Moreover, some young women lost their entire families and are battling mental illness as a result. For example, Rahima said that her elder sister becomes mentally sick losing her four years old son. To some extent, due to this migration, the cultures of the Rohingya community are hampered. For instance, one of my older interviewees says, “I think the women of the young generation are being ruined by the influence of NGO workers, the young do not maintain Purdah […]”. My older interviewee criticizes younger women for not following religious norms when the young women go out of the house with their colleagues. The old generation complains that young girls no longer want to get married and raise a family. Additionally, my old interviewee thinks that for disobeying religious norms the rate of sexual violence has also increased in the Rohingya community. In this concern, it seems like the heritage of the Rohingya society’s ancestors is disappearing gradually due to migration.
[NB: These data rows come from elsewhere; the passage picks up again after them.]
(** C4, at the failing input: the midnight timeout fires and issues
    its re-fetch, the teardown runs (it cancels the remembered
    timeout and calls each of the three cancellation handles once),
    then the re-fetch resolves: its continuation still replaces the
    metrics and arms a new timeout, which nothing will cancel. *)
Theorem refetch_in_flight_survives_teardown :
  let s0 := mounted Scenario.lateDay1 Scenario.zero in
  let s1 := step (TimerFires 0 Scenario.earlyDay2) s0 in
  let s2 := step Teardown s1 in
  let s3 := step (RefetchResolves Scenario.laterDay2 Scenario.bookings) s2 in
  inflight s1 = 1%nat
  /\ newEffects s1 s2
     = [ClearTimeout (Some 0%nat); Unsubscribe Bookings;
        Unsubscribe Conversations; Unsubscribe Clients]
  /\ timers s2 = []
  /\ stats s2 = Scenario.zero
  /\ stats s3 = mkStats 1 0 0 200 86460000
  /\ stats s3 <> stats s2
  /\ newEffects s2 s3 = [SetStats; SetTimeout 1 86340000]
  /\ timers s3 = [(1%nat, 86340000)]
  /\ isPending 1 s3 = true.
Proof.
  cbv zeta. repeat split. discriminate.
Qed.

End RaceFacts.

(** ** The latch and the failure path of the validation *)

Module LatchFacts.

Import Validation.

Lemma cleanup_clears s :
  (timers s = [] \/ exists t, timers s = [t] /\ timer s = Some t) ->
  timers (cleanup s) = [] /\ timer (cleanup s) = None.
Proof.
  unfold cleanup. intros [H | (t & Ht & Hc)].
  - destruct (timer s) eqn:E; simpl; rewrite ?H, ?E; split; reflexivity.
  - rewrite Hc. simpl. rewrite Ht. simpl. rewrite Nat.eqb_refl. split; reflexivity.
Qed.

Lemma rerun_tidy s :
  (timers s = [] \/ exists t, timers s = [t] /\ timer s = Some t) ->
  tidy (rerun s).
Proof.
  intros H. destruct (cleanup_clears s H) as [Ht Hc].
  unfold rerun, effect, tidy.
  destruct (negb (isAdmin (cleanup s)) || noUser (user (cleanup s))
            || isValidated (cleanup s)) eqn:G; simpl.
  - split; [left; exact Ht | intros _; exact Ht].
  - rewrite Ht. simpl. split.
    + right. exists (nextId (cleanup s)). split; reflexivity.
    + intros V. rewrite V in G. rewrite orb_true_r in G. discriminate.
Qed.

Lemma existsb_single id t : existsb (Nat.eqb id) [t] = true -> id = t.
Proof.
  simpl. rewrite orb_false_r. apply Nat.eqb_eq.
Qed.

Lemma step_tidy e s : tidy s -> tidy (step e s).
Proof.
  intros [H1 H2]. destruct e as [admin u | id today | i p | i p | i p stamp].
  - simpl. unfold onAuth.
    destruct (Bool.eqb admin (isAdmin s) && sameUser u (user s)).
    + split; assumption.
    + apply rerun_tidy. exact H1.
  - simpl. destruct (existsb (Nat.eqb id) (timers s)) eqn:E; [|split; assumption].
    destruct H1 as [H1 | (t & Ht & Hc)].
    + rewrite H1 in E. discriminate.
    + rewrite Ht in E. apply existsb_single in E. subst id.
      unfold runValidation, tidy. simpl. rewrite Ht. simpl. rewrite Nat.eqb_refl.
      simpl. split; [left; reflexivity | reflexivity].
  - simpl. destruct (findRun i (runs s)) as [[today | b r | b r pm]|];
      try (split; assumption).
    destruct p as [err | all]; simpl; split; assumption.
  - simpl. destruct (findRun i (runs s)) as [[today | b r | b r pm]|];
      try (split; assumption).
    destruct p as [err | all]; simpl; split; assumption.
  - simpl. destruct (findRun i (runs s)) as [[today | b r | b r pm]|];
      try (split; assumption).
    destruct p as [err | all]; simpl; [split; assumption|].
    unfold publish. destruct (isValidated s) eqn:V.
    + unfold tidy. simpl. split; [exact H1 | intros _; exact (H2 eq_refl)].
    + apply rerun_tidy. simpl. exact H1.
Qed.

Lemma run_tidy es : forall s, tidy s -> tidy (run es s).
Proof.
  unfold run. induction es as [|e es IH]; intros s H; simpl.
  - exact H.
  - apply IH. apply step_tidy. exact H.
Qed.

Lemma init_tidy stamp : tidy (init stamp).
Proof. split; [left; reflexivity | reflexivity]. Qed.

Lemma rerun_latched s :
  isValidated s = true -> timers s = [] -> timers (rerun s) = [].
Proof.
  intros V T.
  assert (Hc : timers (cleanup s) = []).
  { unfold cleanup. destruct (timer s); simpl; rewrite ?T; reflexivity. }
  unfold rerun, effect.
  destruct (ValidationFacts.cleanup_fields s) as (_ & _ & Hv & _).
  rewrite Hv, V, orb_true_r. simpl. exact Hc.
Qed.

(** With the latch set and no timeout pending, a step changes
    neither fact and starts no run. *)
Lemma step_latched e s :
  isValidated s = true -> timers s = [] ->
  isValidated (step e s) = true /\ timers (step e s) = []
  /\ started (step e s) = started s.
Proof.
  intros V T. destruct e as [admin u | id today | i p | i p | i p stamp].
  - simpl. unfold onAuth.
    destruct (Bool.eqb admin (isAdmin s) && sameUser u (user s));
      [repeat split; assumption|].
    set (s0 := mkState admin u (isValidated s) (stats s) (timer s) (timers s)
                 (nextId s) (runs s) (started s) (fetches s) (published s)
                 (toasts s)).
    destruct (ValidationFacts.rerun_fields s0) as (_ & _ & Hv & _ & _ & Hs & _).
    assert (Ht : timers (rerun s0) = []) by (apply rerun_latched; assumption).
    rewrite Hv, Hs, Ht. simpl. repeat split. exact V.
  - simpl. rewrite T. simpl. repeat split; assumption.
  - simpl. destruct (findRun i (runs s)) as [[today | b r | b r pm]|];
      try (repeat split; assumption).
    destruct p as [err | all]; simpl; repeat split; assumption.
  - simpl. destruct (findRun i (runs s)) as [[today | b r | b r pm]|];
      try (repeat split; assumption).
    destruct p as [err | all]; simpl; repeat split; assumption.
  - simpl. destruct (findRun i (runs s)) as [[today | b r | b r pm]|];
      try (repeat split; assumption).
    destruct p as [err | all]; simpl; [repeat split; assumption|].
    unfold publish. rewrite V. simpl. repeat split. exact T.
Qed.

(** If moreover no run is suspended, nothing is fetched or
    published any more. *)
Lemma step_latched_quiet e s :
  isValidated s = true -> timers s = [] -> runs s = [] ->
  runs (step e s) = [] /\ fetches (step e s) = fetches s
  /\ published (step e s) = published s /\ stats (step e s) = stats s.
Proof.
  intros V T R. destruct e as [admin u | id today | i p | i p | i p stamp].
  - simpl. unfold onAuth.
    destruct (Bool.eqb admin (isAdmin s) && sameUser u (user s));
      [repeat split; assumption|].
    set (s0 := mkState admin u (isValidated s) (stats s) (timer s) (timers s)
                 (nextId s) (runs s) (started s) (fetches s) (published s)
                 (toasts s)).
    destruct (ValidationFacts.rerun_fields s0)
      as (_ & _ & _ & Hst & Hr & _ & Hf & Hp & _).
    rewrite Hst, Hr, Hf, Hp. simpl. repeat split. exact R.
  - simpl. rewrite T. simpl. repeat split; assumption.
  - simpl. rewrite R. simpl. repeat split; assumption.
  - simpl. rewrite R. simpl. repeat split; assumption.
  - simpl. rewrite R. simpl. repeat split; assumption.
Qed.

(** Until the latch is set nothing was published: the metrics are
    the initial zeros. *)
Lemma step_unpublished stamp e s :
  (isValidated s = false -> stats s = zeroStats stamp) ->
  isValidated (step e s) = false -> stats (step e s) = zeroStats stamp.
Proof.
  intros H. destruct e as [admin u | id today | i p | i p | i p st].
  - simpl. unfold onAuth.
    destruct (Bool.eqb admin (isAdmin s) && sameUser u (user s)); [exact H|].
    set (s0 := mkState admin u (isValidated s) (stats s) (timer s) (timers s)
                 (nextId s) (runs s) (started s) (fetches s) (published s)
                 (toasts s)).
    destruct (ValidationFacts.rerun_fields s0) as (_ & _ & Hv & Hst & _).
    rewrite Hv, Hst. exact H.
  - simpl. destruct (existsb (Nat.eqb id) (timers s)); exact H.
  - simpl. destruct (findRun i (runs s)) as [[today | b r | b r pm]|];
      try exact H.
    destruct p as [err | all]; simpl; exact H.
  - simpl. destruct (findRun i (runs s)) as [[today | b r | b r pm]|];
      try exact H.
    destruct p as [err | all]; simpl; exact H.
  - simpl. destruct (findRun i (runs s)) as [[today | b r | b r pm]|];
      try exact H.
    destruct p as [err | all]; simpl; [exact H|].
    unfold publish. intros V. exfalso.
    destruct (isValidated s); [simpl in V; discriminate|].
    match type of V with
    | isValidated (rerun ?x) = false =>
        destruct (ValidationFacts.rerun_fields x) as (_ & _ & Hv & _);
        rewrite Hv in V
    end.
    simpl in V. discriminate.
Qed.



Lemma run_latched es : forall s,
  isValidated s = true -> timers s = [] ->
  isValidated (run es s) = true /\ timers (run es s) = []
  /\ started (run es s) = started s.
Proof.
  unfold run. induction es as [|e es IH]; intros s V T; simpl.
  - repeat split; assumption.
  - destruct (step_latched e s V T) as (V' & T' & S').
    destruct (IH (step e s) V' T') as (V'' & T'' & S'').
    repeat split; try assumption. congruence.
Qed.

Lemma run_latched_quiet es : forall s,
  isValidated s = true -> timers s = [] -> runs s = [] ->
  fetches (run es s) = fetches s /\ published (run es s) = published s
  /\ stats (run es s) = stats s.
Proof.
  unfold run. induction es as [|e es IH]; intros s V T R; simpl.
  - repeat split.
  - destruct (step_latched e s V T) as (V' & T' & _).
    destruct (step_latched_quiet e s V T R) as (R' & F' & P' & S').
    destruct (IH (step e s) V' T' R') as (F'' & P'' & S'').
    repeat split; congruence.
Qed.

(** X26: what the latch does guarantee. Once it is set no event
    unsets it; no validation timeout is pending and no re-trigger of
    the authorization signal schedules one, so no validation run
    starts any more, whatever events follow; and if no earlier run is
    still suspended at that point, nothing is fetched or published
    again. *)
Theorem latch_is_one_way (stamp : Z) (before after : list Event) :
  let s := run before (init stamp) in
  isValidated s = true ->
  let s' := run after s in
  isValidated s' = true
  /\ timers s' = []
  /\ started s' = started s
  /\ (runs s = [] ->
      fetches s' = fetches s /\ published s' = published s
      /\ stats s' = stats s).
Proof.
  cbv zeta. intros V.
  destruct (run_tidy before (init stamp) (init_tidy stamp)) as [_ NoTimer].
  specialize (NoTimer V).
  destruct (run_latched after _ V NoTimer) as (V' & T' & S').
  split; [exact V'|]. split; [exact T'|]. split; [exact S'|].
  intros NoRun. exact (run_latched_quiet after _ V NoTimer NoRun).
Qed.

Lemma latch_is_one_way_witness :
  let before :=
    [Auth true (Some 1%nat); TimerFires 0 Scenario.day1;
     BookingsFetched 0 (inr Scenario.bookings);
     ConversationsFetched 0 (inr Scenario.conversations);
     ClientsFetched 0 (inr [mkClient "k1"; mkClient "k2"]) 7] in
  let after :=
    [Auth true (Some 2%nat); TimerFires 1 Scenario.day1;
     Auth false None; Auth true (Some 1%nat); TimerFires 2 Scenario.day2;
     BookingsFetched 1 (inr Scenario.bookings)] in
  let s := run before (init 0) in
  let s' := run after s in
  isValidated s = true
  /\ stats s = mkStats 2 8 2 500 7
  /\ isValidated s' = true
  /\ timers s' = []
  /\ started s' = started s
  /\ (runs s = [] ->
      fetches s' = fetches s /\ published s' = published s
      /\ stats s' = stats s).
Proof.
  cbv zeta.
  split; [reflexivity|].
  split; [reflexivity|].
  apply (latch_is_one_way 0
           [Auth true (Some 1%nat); TimerFires 0 Scenario.day1;
            BookingsFetched 0 (inr Scenario.bookings);
            ConversationsFetched 0 (inr Scenario.conversations);
            ClientsFetched 0 (inr [mkClient "k1"; mkClient "k2"]) 7]
           [Auth true (Some 2%nat); TimerFires 1 Scenario.day1;
            Auth false None; Auth true (Some 1%nat); TimerFires 2 Scenario.day2;
            BookingsFetched 1 (inr Scenario.bookings)]).
  reflexivity.
Defined.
To sum up, initially, women played the role of housewives in Myanmar’s Rakhine state, but the experience of adversity has changed the gender role of young Rohingya women. In previous kinds of literature, only the change in socio-economic conditions in women’s camps has been highlighted, not just this change. Nevertheless, at camps in Bangladesh, women have increasingly taken to newfound work in stitching, tailoring, decorating, and handicraft making. They have also been provided with a basic level of education. The new identities as trainees and workers that young Rohingya women have assumed have allowed them to voice themselves in both private and public life. Migration can thus be seen to have both negative and positive impacts on (younger, able-bodied, literate) Rohingya women. Furthermore, the financial collapse has led Rohingya women to spearhead a transformation in gender roles among Rohingya refugees. It ought to be stressed that these changes have not taken place fully and suddenly, but rather intergenerational shifts in the hearts and minds of Rohingya women and men that have taken and will continue to take many years to unfold. In a word, positive and negative effects of migration seem like two sides of the same coin.